INDONESIAMAGZ.com, PEKALONGAN – Satu lagi kuliner unik yang bisa dinikmati pecinta kopi. Yaitu, kopi tahlil. idPeople bisa menemukan penjual minuman ini di sekitar alun-alun kota batik di Pekalongan.

Kopi tahlil, dari namanya tentu kita bisa menebak, minuman ini ada hubungannya dengan ritual tahlilan. Dan, ternyata memang benar. Konon, kopi ini biasa dihidangkan pada saat tahlilan, kegiatan mengaji bersama untuk mendoakan orang yang baru meninggal dunia.

Penasaran mencoba rasanya, idPeople bisa langsung mencicipi minuman khas kota batik ini. Di sebelah alun-alun, berdekatan dengan Masjid Agung, ada warung lesehan kopi tahlil. Pemiliknya bernama Ibu Mislia. Saat ditanyakan makna dari sebutan kopi ini, ia membenarkan, bahwa minuman yang dijualnya itu memang salah satu syarat hidangan di acara tahlilan.

Kopi Tahlil dikalangan masyarakat pesantren dikenal sebagai minuman penjaga stamina tubuh, terutama mengatasi rasa kantuk saat menjalani ibadah.

kopi tahlil bergeser menjadi komoditas yang dijajakan di Pekalongan. Selain “asal muasal”nya tersebut, kopi tahlil juga memberikan cita rasa yang aduhai bagi para penikmatnya. Bukan hanya bubuk kopi yang diseduh dengan air panas, kopi tahlil juga “dibumbui” dengan aneka rempah-rempah seperti jahe, kapulaga, sereh, kayu manis dan sebagainya.

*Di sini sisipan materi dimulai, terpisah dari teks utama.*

(** * Framed messages of receptor: wire frames, spooled buffers,
      message production and stream reassembly.

    A shallow embedding of [receptor/messages/framed.py].  Python integers
    are [Z], [bytes] values are lists of [byte], file objects are a content
    plus a position, exceptions are an explicit result type, and the
    asyncio queue of completed messages is a list used first-in first-out. *)

From Stdlib Require Import ZArith List Lia Bool.
From Stdlib Require Import Strings.Byte Strings.String.
Import ListNotations.
Open Scope Z_scope.

(** ** Python values shared by all classes *)

Definition bytes := list byte.

(** The exceptions the module can raise or let through. *)
Inductive exn : Set :=
| StructError        (* struct.error *)
| ValueError         (* ValueError: bad enum value, bad byte value, negative len *)
| EncodeError        (* the serde module failed to encode a value *)
| DecodeError        (* the serde module failed to decode bytes *)
| AttributeError     (* attribute access on None *)
| QueueEmpty         (* asyncio.QueueEmpty *)
| UnknownFrameType.  (* Exception("Unknown Frame Type") *)

Inductive result (A : Type) : Type :=
| Ok (a : A)
| Raise (e : exn).
Arguments Ok {A} a.
Arguments Raise {A} e.

Definition bind {A B} (r : result A) (k : A -> result B) : result B :=
  match r with
  | Ok a => k a
  | Raise e => Raise e
  end.

Notation "x <- r ;; k" := (bind r (fun x => k))
  (at level 61, r at next level, right associativity).

(** [len(data)] of a bytes object. *)
Definition len (data : bytes) : Z := Z.of_nat (List.length data).

(** [data[:n]] and [data[n:]] with Python's treatment of a negative bound
    (counted from the end, clamped at the start). *)
Definition slice_to (data : bytes) (n : Z) : bytes :=
  if n <? 0 then firstn (Z.to_nat (len data + n)) data
  else firstn (Z.to_nat n) data.

Definition slice_from (data : bytes) (n : Z) : bytes :=
  if n <? 0 then skipn (Z.to_nat (len data + n)) data
  else skipn (Z.to_nat n) data.

Definition is_empty (data : bytes) : bool :=
  match data with
  | [] => true
  | _ :: _ => false
  end.

(** ** The [struct] module, as far as the format [">ccIIQQ"] needs it *)

Module Struct.

Definition byte_of_Z (z : Z) : byte :=
  match Byte.of_N (Z.to_N (z mod 256)) with
  | Some b => b
  | None => x00
  end.

Definition Z_of_byte (b : byte) : Z := Z.of_N (Byte.to_N b).

(** The [n] low-order bytes of [v], most significant first. *)
Fixpoint be_bytes (n : nat) (v : Z) : bytes :=
  match n with
  | O => []
  | S k => byte_of_Z (Z.shiftr v (8 * Z.of_nat k)) :: be_bytes k v
  end.

(** The unsigned value of a big-endian byte string. *)
Definition be_value (l : bytes) : Z :=
  fold_left (fun acc b => acc * 256 + Z_of_byte b) l 0.

(** [bytes([x])]: one byte, [ValueError] outside [range(256)]. *)
Definition bytes_of_int (x : Z) : result byte :=
  if (0 <=? x) && (x <? 256) then Ok (byte_of_Z x) else Raise ValueError.

(** Format codes [I] and [Q]: unsigned, 4 and 8 bytes, [struct.error]
    when the argument is out of range. *)
Definition pack_uint (n : nat) (v : Z) : result bytes :=
  if (0 <=? v) && (v <? 2 ^ (8 * Z.of_nat n)) then Ok (be_bytes n v)
  else Raise StructError.

Definition pack_I := pack_uint 4.
Definition pack_Q := pack_uint 8.

End Struct.

(** ** [uuid.uuid4().int] *)

(** The operating system's entropy: the successive 128-bit values that
    [os.urandom(16)] returns, and how many were drawn so far. *)
Record World : Type := mkWorld {
  urandom : nat -> Z;
  drawn : nat
}.

(** [UUID(bytes=..., version=4).int]: the variant bits are set to [10] and
    the version nibble to [4]. *)
Definition uuid4_of_random (r : Z) : Z :=
  let i := r mod 2 ^ 128 in
  let i := Z.land i (Z.lnot (Z.shiftl 0xc000 48)) in
  let i := Z.lor i (Z.shiftl 0x8000 48) in
  let i := Z.land i (Z.lnot (Z.shiftl 0xf000 64)) in
  Z.lor i (Z.shiftl 4 76).

Definition uuid4 (w : World) : Z * World :=
  (uuid4_of_random (urandom w (drawn w)), mkWorld (urandom w) (S (drawn w))).

(** ** class Frame *)

Definition MAX_INT64 : Z := 2 ^ 64 - 1.

(** Splits a 128 bit int into two 64 bit words for binary encoding. *)
Definition split_uuid (data : Z) : Z * Z :=
  (Z.land (Z.shiftr data 64) MAX_INT64, Z.land data MAX_INT64).

(** Joins two 64 bit words into a 128bit int from binary encoding. *)
Definition join_uuid (hi lo : Z) : Z := Z.lor (Z.shiftl hi 64) lo.

Module Frame.

(** [Frame.Types], an [IntEnum]. *)
Module Types.
Definition HEADER : Z := 0.
Definition PAYLOAD : Z := 1.
Definition COMMAND : Z := 2.

(** [x in Frame.Types] *)
Definition mem (x : Z) : bool :=
  (x =? HEADER) || (x =? PAYLOAD) || (x =? COMMAND).

(** [Frame.Types(x)]: the member of that value, [ValueError] if none. *)
Definition of_int (x : Z) : result Z :=
  if mem x then Ok x else Raise ValueError.
End Types.

(** [struct.Struct(">ccIIQQ").size] *)
Definition fmt_size : nat := 26.

Record t : Type := mk {
  type_ : Z;
  version : Z;
  length : Z;
  msg_id : Z;
  id_ : Z
}.

Definition serialize (self : t) : result bytes :=
  c_type <- Struct.bytes_of_int (type_ self) ;;
  c_version <- Struct.bytes_of_int (version self) ;;
  let (hi, lo) := split_uuid (msg_id self) in
  b_id <- Struct.pack_I (id_ self) ;;
  b_length <- Struct.pack_I (length self) ;;
  b_hi <- Struct.pack_Q hi ;;
  b_lo <- Struct.pack_Q lo ;;
  Ok ([c_type; c_version] ++ b_id ++ b_length ++ b_hi ++ b_lo).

idPeople juga bisa menambahkan susu kental manis di dalamnya. Alhasil, begitu tegukan pertama meluncur ke tenggorokan, sensasi yang berbeda akan muncul: kenikmatan aroma kopi kaya rempah dengan kehangatan yang dialirkannya ke dalam tubuh kita. Seolah ada suntikan energi baru yang mengalir melalui perantara kopi tahlil ini.